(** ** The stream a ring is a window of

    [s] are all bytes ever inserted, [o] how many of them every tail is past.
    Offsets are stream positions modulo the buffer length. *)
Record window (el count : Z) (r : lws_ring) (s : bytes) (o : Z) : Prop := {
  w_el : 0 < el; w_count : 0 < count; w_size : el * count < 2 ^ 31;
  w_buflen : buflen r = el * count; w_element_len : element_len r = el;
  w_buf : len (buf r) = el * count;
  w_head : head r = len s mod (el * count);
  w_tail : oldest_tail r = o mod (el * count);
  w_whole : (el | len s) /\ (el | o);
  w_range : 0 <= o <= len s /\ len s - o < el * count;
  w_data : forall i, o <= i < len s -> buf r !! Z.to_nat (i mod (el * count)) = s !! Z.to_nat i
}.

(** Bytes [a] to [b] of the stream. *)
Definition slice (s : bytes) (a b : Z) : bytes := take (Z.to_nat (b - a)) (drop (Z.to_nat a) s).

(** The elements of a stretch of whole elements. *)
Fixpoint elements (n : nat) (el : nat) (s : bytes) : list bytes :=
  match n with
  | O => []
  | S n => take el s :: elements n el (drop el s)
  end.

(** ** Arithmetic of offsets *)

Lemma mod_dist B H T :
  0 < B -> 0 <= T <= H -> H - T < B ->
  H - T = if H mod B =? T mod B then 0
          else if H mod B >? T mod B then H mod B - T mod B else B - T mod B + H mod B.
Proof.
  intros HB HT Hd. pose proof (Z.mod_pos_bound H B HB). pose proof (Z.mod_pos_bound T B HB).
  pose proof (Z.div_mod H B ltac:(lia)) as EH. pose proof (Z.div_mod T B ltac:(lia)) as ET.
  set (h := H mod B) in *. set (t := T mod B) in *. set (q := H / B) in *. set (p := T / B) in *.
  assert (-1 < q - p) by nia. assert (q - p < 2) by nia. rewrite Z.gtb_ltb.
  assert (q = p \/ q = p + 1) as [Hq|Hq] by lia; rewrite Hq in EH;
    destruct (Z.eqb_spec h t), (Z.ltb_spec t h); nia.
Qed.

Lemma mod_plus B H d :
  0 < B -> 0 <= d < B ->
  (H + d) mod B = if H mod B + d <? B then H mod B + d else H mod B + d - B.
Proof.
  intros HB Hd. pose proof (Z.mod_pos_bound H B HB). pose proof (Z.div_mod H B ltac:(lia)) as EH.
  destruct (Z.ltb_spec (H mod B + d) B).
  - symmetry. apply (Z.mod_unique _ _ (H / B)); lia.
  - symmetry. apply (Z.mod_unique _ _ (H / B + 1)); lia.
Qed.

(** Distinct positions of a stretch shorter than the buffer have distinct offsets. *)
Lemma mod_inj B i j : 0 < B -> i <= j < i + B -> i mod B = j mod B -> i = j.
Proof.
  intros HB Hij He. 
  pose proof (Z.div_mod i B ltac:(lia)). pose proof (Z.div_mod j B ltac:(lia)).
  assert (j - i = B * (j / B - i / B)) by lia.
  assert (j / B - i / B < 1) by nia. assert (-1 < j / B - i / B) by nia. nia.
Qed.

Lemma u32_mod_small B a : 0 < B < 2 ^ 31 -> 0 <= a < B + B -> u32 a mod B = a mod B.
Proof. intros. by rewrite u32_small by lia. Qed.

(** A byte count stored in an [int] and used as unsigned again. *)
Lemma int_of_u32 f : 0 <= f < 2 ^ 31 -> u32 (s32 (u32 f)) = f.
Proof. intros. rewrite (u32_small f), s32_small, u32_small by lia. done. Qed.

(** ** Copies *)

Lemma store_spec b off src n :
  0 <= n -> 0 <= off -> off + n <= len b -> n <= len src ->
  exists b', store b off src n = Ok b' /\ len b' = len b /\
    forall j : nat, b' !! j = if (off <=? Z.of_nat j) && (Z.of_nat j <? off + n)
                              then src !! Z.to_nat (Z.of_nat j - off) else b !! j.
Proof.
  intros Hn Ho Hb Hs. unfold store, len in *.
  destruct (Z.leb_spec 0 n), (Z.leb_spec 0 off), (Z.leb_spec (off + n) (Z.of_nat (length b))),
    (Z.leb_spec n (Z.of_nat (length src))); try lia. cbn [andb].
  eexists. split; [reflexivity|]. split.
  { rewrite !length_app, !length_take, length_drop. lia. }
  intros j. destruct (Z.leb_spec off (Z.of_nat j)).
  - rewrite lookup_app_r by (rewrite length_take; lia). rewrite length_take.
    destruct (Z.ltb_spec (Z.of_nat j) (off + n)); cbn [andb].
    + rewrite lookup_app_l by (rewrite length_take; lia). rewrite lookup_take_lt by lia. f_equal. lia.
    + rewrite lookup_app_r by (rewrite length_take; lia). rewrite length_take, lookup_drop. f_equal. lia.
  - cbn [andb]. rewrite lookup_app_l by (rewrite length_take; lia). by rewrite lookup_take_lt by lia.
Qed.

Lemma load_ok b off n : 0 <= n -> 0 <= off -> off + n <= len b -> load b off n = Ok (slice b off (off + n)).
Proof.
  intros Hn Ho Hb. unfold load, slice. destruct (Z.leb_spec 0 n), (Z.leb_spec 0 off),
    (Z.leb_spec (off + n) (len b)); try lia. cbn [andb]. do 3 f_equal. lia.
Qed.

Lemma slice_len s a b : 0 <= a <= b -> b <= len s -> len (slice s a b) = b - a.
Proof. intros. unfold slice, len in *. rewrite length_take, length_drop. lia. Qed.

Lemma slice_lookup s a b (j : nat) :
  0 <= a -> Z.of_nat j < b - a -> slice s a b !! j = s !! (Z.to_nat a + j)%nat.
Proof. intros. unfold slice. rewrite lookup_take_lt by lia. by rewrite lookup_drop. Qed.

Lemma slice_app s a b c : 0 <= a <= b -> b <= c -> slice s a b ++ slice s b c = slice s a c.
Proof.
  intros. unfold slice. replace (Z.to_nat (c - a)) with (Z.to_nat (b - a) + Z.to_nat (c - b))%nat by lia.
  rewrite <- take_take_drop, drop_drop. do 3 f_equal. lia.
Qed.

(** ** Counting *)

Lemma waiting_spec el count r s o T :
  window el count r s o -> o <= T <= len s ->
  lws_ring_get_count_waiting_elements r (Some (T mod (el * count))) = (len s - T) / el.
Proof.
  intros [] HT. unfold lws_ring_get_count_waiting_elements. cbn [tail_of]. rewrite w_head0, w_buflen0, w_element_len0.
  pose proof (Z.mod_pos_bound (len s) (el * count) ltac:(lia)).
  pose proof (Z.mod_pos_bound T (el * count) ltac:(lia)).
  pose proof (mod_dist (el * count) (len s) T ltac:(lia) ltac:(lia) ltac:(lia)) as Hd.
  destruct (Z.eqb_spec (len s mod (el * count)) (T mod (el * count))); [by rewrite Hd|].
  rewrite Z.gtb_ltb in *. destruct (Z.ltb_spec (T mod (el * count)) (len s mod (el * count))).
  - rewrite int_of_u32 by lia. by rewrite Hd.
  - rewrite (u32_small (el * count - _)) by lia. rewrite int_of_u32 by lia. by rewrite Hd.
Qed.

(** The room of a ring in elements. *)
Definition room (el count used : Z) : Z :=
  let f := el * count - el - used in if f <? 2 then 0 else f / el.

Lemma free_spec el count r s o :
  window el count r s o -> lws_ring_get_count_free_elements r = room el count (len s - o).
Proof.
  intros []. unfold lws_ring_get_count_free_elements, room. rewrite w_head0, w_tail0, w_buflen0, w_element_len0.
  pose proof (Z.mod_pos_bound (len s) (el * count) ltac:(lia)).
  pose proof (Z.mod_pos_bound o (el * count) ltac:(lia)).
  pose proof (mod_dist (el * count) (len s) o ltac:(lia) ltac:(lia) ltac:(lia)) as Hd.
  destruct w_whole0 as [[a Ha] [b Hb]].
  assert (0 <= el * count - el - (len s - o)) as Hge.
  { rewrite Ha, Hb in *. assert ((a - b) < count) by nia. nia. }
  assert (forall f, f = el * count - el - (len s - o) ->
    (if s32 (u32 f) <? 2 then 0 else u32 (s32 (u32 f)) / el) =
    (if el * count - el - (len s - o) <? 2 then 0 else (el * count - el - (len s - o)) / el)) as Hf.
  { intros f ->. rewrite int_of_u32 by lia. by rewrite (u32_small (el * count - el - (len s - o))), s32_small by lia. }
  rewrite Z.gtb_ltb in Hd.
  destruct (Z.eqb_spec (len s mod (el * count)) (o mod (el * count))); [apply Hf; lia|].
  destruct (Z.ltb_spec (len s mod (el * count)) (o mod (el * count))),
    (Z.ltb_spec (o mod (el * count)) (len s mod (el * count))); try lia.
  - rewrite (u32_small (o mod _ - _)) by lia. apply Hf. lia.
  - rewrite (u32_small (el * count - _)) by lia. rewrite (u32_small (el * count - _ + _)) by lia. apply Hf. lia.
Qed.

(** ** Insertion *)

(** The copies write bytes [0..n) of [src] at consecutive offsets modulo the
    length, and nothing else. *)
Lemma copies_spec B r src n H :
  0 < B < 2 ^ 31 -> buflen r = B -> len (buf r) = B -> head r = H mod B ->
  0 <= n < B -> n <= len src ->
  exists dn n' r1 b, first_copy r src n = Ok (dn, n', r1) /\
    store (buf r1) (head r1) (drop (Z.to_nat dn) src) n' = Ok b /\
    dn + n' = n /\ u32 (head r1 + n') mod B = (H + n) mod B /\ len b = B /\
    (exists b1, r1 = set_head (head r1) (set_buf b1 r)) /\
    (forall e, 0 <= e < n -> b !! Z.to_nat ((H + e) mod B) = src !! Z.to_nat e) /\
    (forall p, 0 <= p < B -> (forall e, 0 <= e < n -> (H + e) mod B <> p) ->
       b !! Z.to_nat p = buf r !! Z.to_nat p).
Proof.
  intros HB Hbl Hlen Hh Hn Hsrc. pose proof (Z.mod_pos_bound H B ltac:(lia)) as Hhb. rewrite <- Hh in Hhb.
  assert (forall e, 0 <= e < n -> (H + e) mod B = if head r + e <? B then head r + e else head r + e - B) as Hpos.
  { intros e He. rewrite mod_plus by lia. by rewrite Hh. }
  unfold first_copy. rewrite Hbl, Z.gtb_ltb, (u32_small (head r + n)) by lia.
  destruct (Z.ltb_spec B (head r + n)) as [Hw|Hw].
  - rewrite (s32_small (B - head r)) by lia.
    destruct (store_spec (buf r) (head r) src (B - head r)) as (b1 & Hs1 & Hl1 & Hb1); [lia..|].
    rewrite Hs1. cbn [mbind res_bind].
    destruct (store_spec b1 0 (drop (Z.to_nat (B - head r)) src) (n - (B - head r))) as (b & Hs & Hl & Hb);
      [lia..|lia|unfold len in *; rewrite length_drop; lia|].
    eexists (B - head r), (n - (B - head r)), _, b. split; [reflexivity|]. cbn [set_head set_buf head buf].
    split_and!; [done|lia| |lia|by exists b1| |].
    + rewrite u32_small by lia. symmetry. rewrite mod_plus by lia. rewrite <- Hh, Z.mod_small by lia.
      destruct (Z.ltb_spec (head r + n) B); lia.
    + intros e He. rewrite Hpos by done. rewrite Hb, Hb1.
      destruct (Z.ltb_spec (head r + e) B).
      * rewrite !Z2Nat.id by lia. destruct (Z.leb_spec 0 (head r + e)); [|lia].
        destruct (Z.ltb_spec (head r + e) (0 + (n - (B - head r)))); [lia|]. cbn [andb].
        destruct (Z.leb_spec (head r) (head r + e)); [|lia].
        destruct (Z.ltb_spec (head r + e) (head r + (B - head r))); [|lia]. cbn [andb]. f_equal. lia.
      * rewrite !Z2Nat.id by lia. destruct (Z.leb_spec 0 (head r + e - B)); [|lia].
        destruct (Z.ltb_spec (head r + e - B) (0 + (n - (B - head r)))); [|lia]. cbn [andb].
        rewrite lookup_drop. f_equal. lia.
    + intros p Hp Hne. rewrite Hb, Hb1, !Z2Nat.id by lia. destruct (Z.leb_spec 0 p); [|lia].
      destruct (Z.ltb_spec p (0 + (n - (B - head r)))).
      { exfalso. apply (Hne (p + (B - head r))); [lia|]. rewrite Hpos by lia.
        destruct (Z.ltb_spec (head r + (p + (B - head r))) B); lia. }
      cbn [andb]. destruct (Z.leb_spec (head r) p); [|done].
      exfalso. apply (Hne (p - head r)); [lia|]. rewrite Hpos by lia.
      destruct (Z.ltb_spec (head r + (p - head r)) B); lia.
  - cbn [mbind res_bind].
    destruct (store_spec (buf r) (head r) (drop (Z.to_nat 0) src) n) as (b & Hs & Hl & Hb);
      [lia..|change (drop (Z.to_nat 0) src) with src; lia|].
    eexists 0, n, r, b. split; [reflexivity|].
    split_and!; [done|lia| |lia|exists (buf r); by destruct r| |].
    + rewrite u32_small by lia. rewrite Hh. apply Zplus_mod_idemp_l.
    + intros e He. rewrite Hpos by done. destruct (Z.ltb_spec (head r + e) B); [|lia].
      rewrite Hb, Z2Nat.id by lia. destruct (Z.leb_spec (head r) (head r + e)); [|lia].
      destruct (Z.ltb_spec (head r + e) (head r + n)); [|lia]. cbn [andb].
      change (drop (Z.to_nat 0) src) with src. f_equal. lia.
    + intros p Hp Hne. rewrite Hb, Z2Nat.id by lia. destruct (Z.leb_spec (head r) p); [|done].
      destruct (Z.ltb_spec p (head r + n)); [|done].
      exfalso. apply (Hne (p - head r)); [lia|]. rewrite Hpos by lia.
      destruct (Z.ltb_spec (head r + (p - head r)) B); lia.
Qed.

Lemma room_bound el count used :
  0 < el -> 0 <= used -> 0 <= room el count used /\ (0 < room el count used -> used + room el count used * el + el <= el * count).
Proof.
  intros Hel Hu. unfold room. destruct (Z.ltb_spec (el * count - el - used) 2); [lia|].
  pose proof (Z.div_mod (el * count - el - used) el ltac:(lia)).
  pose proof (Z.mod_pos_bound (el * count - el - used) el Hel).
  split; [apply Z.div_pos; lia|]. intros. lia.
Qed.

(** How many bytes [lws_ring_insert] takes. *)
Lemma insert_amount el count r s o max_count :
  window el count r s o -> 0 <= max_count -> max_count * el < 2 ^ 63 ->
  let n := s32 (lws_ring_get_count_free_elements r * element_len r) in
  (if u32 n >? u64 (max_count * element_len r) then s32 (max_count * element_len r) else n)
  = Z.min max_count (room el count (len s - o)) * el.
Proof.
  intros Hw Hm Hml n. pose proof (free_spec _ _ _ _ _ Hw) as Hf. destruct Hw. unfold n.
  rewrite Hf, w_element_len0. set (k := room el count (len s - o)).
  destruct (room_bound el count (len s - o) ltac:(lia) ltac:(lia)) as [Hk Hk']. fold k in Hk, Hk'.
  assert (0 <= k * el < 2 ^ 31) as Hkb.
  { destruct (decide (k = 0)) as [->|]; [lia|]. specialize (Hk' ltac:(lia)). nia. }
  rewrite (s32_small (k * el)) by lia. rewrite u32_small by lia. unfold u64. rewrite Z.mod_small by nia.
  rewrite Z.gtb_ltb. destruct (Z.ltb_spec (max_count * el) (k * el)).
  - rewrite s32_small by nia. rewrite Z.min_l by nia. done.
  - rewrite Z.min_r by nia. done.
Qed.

☆ ☆ ☆

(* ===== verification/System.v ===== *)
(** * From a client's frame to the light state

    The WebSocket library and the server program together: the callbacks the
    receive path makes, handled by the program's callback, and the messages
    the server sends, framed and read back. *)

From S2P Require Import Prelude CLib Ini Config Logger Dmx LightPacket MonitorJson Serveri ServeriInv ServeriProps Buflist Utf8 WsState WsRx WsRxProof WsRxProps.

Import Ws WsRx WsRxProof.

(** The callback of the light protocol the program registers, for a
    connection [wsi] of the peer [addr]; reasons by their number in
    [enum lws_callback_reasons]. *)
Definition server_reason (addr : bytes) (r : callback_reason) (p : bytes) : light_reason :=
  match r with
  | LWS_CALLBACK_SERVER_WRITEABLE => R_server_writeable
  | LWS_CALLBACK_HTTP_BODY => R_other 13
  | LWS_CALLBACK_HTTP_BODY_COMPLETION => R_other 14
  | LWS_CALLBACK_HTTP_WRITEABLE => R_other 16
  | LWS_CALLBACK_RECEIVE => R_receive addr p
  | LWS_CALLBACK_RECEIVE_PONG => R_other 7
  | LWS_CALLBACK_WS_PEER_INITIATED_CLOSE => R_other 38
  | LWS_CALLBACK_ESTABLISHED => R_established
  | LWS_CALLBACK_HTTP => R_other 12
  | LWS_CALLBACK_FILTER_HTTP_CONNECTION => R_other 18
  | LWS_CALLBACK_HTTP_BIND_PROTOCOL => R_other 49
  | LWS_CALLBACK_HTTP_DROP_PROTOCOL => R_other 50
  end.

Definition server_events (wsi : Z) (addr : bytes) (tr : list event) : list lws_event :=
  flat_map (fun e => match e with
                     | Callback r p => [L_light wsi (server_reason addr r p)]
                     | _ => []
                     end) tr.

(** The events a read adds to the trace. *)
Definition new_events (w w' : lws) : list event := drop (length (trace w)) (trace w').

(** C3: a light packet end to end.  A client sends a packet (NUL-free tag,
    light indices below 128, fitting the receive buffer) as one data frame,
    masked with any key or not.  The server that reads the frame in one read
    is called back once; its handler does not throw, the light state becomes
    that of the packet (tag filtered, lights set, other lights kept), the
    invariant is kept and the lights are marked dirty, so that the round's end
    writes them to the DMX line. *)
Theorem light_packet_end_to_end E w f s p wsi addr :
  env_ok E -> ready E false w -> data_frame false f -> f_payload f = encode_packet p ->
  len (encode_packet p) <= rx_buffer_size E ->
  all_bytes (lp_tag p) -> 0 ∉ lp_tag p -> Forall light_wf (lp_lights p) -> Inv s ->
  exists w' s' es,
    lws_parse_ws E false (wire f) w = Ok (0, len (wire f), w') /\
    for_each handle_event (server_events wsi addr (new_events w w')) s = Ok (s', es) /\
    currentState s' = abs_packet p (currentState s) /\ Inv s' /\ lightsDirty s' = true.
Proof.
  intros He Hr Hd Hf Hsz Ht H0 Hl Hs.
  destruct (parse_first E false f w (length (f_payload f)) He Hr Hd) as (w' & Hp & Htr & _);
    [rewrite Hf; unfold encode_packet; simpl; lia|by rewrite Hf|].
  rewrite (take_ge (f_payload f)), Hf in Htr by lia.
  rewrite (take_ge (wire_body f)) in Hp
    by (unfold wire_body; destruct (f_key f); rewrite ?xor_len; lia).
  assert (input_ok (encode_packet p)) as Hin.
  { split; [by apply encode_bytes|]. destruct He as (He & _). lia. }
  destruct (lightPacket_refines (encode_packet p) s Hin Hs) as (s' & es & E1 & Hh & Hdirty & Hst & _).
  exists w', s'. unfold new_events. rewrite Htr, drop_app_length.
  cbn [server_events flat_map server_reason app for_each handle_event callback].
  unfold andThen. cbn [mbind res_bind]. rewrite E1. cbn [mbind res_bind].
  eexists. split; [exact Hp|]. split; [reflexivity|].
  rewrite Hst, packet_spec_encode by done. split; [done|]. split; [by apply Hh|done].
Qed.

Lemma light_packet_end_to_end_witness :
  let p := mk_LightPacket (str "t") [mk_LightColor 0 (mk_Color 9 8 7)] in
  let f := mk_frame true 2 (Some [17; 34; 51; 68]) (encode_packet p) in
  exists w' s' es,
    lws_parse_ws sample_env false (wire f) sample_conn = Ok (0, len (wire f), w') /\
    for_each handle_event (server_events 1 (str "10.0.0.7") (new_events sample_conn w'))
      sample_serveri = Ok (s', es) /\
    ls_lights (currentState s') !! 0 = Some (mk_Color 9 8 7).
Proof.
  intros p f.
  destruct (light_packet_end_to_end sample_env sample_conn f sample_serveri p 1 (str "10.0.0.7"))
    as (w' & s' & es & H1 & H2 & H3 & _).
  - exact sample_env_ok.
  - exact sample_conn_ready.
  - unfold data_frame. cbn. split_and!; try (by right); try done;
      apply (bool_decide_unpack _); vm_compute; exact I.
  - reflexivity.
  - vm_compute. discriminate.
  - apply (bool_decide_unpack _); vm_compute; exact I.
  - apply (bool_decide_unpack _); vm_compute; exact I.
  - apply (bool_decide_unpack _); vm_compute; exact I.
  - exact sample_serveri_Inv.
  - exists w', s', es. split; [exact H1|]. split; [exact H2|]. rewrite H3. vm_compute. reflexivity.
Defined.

☆ ☆ ☆

## Instructions to follow
In the listing above, find the line with "(** ** The stream a ring is a window of" and the line with "pose proof (Z.div_mod H B ltac:(lia)) as EH. pose", then print exactly those lines and every line between them.

## Result of this task
(** ** The stream a ring is a window of

    [s] are all bytes ever inserted, [o] how many of them every tail is past.
    Offsets are stream positions modulo the buffer length. *)
Record window (el count : Z) (r : lws_ring) (s : bytes) (o : Z) : Prop := {
  w_el : 0 < el; w_count : 0 < count; w_size : el * count < 2 ^ 31;
  w_buflen : buflen r = el * count; w_element_len : element_len r = el;
  w_buf : len (buf r) = el * count;
  w_head : head r = len s mod (el * count);
  w_tail : oldest_tail r = o mod (el * count);
  w_whole : (el | len s) /\ (el | o);
  w_range : 0 <= o <= len s /\ len s - o < el * count;
  w_data : forall i, o <= i < len s -> buf r !! Z.to_nat (i mod (el * count)) = s !! Z.to_nat i
}.

(** Bytes [a] to [b] of the stream. *)
Definition slice (s : bytes) (a b : Z) : bytes := take (Z.to_nat (b - a)) (drop (Z.to_nat a) s).

(** The elements of a stretch of whole elements. *)
Fixpoint elements (n : nat) (el : nat) (s : bytes) : list bytes :=
  match n with
  | O => []
  | S n => take el s :: elements n el (drop el s)
  end.

(** ** Arithmetic of offsets *)

Lemma mod_dist B H T :
  0 < B -> 0 <= T <= H -> H - T < B ->
  H - T = if H mod B =? T mod B then 0
          else if H mod B >? T mod B then H mod B - T mod B else B - T mod B + H mod B.
Proof.
  intros HB HT Hd. pose proof (Z.mod_pos_bound H B HB). pose proof (Z.mod_pos_bound T B HB).
  pose proof (Z.div_mod H B ltac:(lia)) as EH. pose proof (Z.div_mod T B ltac:(lia)) as ET.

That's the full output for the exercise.